- Opening Delimiter -

(** The buckets, read in order, are the batches of the workers taken in the
    order of their ids. *)
Lemma gs_bucket_entries :
  bucket_entries (worker_images (store_all empty_collection gs))
  = w ← merge_sort String.le enabled; worker_entries received w (batch w).
Proof.
  apply (StronglySorted_unique_strong entry_lt).
  - intros e1 e2 _ _ H12 H21. by destruct (entry_lt_asym e1 e2).
  - apply bucket_entries_sorted.
  - apply (StronglySorted_bind (λ x y, String.le x y ∧ x ≠ y)).
    + apply StronglySorted_strict; [apply StronglySorted_merge_sort; apply _|].
      by rewrite merge_sort_Permutation.
    + intros w _. apply worker_entries_sorted.
    + intros w1 w2 e1 e2 [Hle Hne] (i1 & img1 & _ & ->)%elem_of_worker_entries
        (i2 & img2 & _ & ->)%elem_of_worker_entries.
      left. simpl. split; [done|congruence].
  - apply NoDup_Permutation.
    + apply (NoDup_fmap_1 fst), bucket_entries_keys_NoDup.
    + apply (StronglySorted_irrefl_NoDup entry_lt); [apply entry_lt_irrefl|].
      apply (StronglySorted_bind (λ x y, String.le x y ∧ x ≠ y)).
      * apply StronglySorted_strict; [apply StronglySorted_merge_sort; apply _|].
        by rewrite merge_sort_Permutation.
      * intros w _. apply worker_entries_sorted.
      * intros w1 w2 e1 e2 [Hle Hne] (i1 & img1 & _ & ->)%elem_of_worker_entries
          (i2 & img2 & _ & ->)%elem_of_worker_entries.
        left. simpl. split; [done|congruence].
    + intros [[w i] t]. rewrite elem_of_bucket_entries, list_elem_of_bind. split.
      * intros [(m & Hm & _)|(g & Hg & <- & <- & <-)]%store_all_lookup_inv.
        { unfold empty_collection in Hm. simpl in Hm.
          by rewrite lookup_empty in Hm. }
        apply elem_of_gs in Hg as (w & k & img & Hw & Hk & ->). simpl.
        exists w. split; [|by rewrite merge_sort_Permutation].
        apply elem_of_worker_entries. eauto.
      * intros (w' & (k & img & Hk & [= -> -> ->])%elem_of_worker_entries & Hw).
        rewrite merge_sort_Permutation in Hw.
        set (g := Fragment (Some w') (Z.of_nat k) (received img)
                    (bool_decide (k = length (batch w') - 1)%nat)).
        assert (g ∈ gs) as Hg by (apply elem_of_gs; by exists w', k, img).
        destruct (store_all_lookup empty_collection gs g Hg
                    (λ g' Hg', gs_functional g g' Hg Hg')) as [Habs _].
        exact Habs.
Qed.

- Closing Delimiter -

**What needs to be done**
Every line of the data must be written out again word for word.

**Result**
(** The buckets, read in order, are the batches of the workers taken in the
    order of their ids. *)
Lemma gs_bucket_entries :
  bucket_entries (worker_images (store_all empty_collection gs))
  = w ← merge_sort String.le enabled; worker_entries received w (batch w).
Proof.
  apply (StronglySorted_unique_strong entry_lt).
  - intros e1 e2 _ _ H12 H21. by destruct (entry_lt_asym e1 e2).
  - apply bucket_entries_sorted.
  - apply (StronglySorted_bind (λ x y, String.le x y ∧ x ≠ y)).
    + apply StronglySorted_strict; [apply StronglySorted_merge_sort; apply _|].
      by rewrite merge_sort_Permutation.
    + intros w _. apply worker_entries_sorted.
    + intros w1 w2 e1 e2 [Hle Hne] (i1 & img1 & _ & ->)%elem_of_worker_entries
        (i2 & img2 & _ & ->)%elem_of_worker_entries.
      left. simpl. split; [done|congruence].
  - apply NoDup_Permutation.
    + apply (NoDup_fmap_1 fst), bucket_entries_keys_NoDup.
    + apply (StronglySorted_irrefl_NoDup entry_lt); [apply entry_lt_irrefl|].
      apply (StronglySorted_bind (λ x y, String.le x y ∧ x ≠ y)).
      * apply StronglySorted_strict; [apply StronglySorted_merge_sort; apply _|].
        by rewrite merge_sort_Permutation.
      * intros w _. apply worker_entries_sorted.
      * intros w1 w2 e1 e2 [Hle Hne] (i1 & img1 & _ & ->)%elem_of_worker_entries
          (i2 & img2 & _ & ->)%elem_of_worker_entries.
        left. simpl. split; [done|congruence].
    + intros [[w i] t]. rewrite elem_of_bucket_entries, list_elem_of_bind. split.
      * intros [(m & Hm & _)|(g & Hg & <- & <- & <-)]%store_all_lookup_inv.
        { unfold empty_collection in Hm. simpl in Hm.
          by rewrite lookup_empty in Hm. }
        apply elem_of_gs in Hg as (w & k & img & Hw & Hk & ->). simpl.
        exists w. split; [|by rewrite merge_sort_Permutation].
        apply elem_of_worker_entries. eauto.
      * intros (w' & (k & img & Hk & [= -> -> ->])%elem_of_worker_entries & Hw).
        rewrite merge_sort_Permutation in Hw.
        set (g := Fragment (Some w') (Z.of_nat k) (received img)
                    (bool_decide (k = length (batch w') - 1)%nat)).
        assert (g ∈ gs) as Hg by (apply elem_of_gs; by exists w', k, img).
        destruct (store_all_lookup empty_collection gs g Hg
                    (λ g' Hg', gs_functional g g' Hg Hg')) as [Habs _].
        exact Habs.
Qed.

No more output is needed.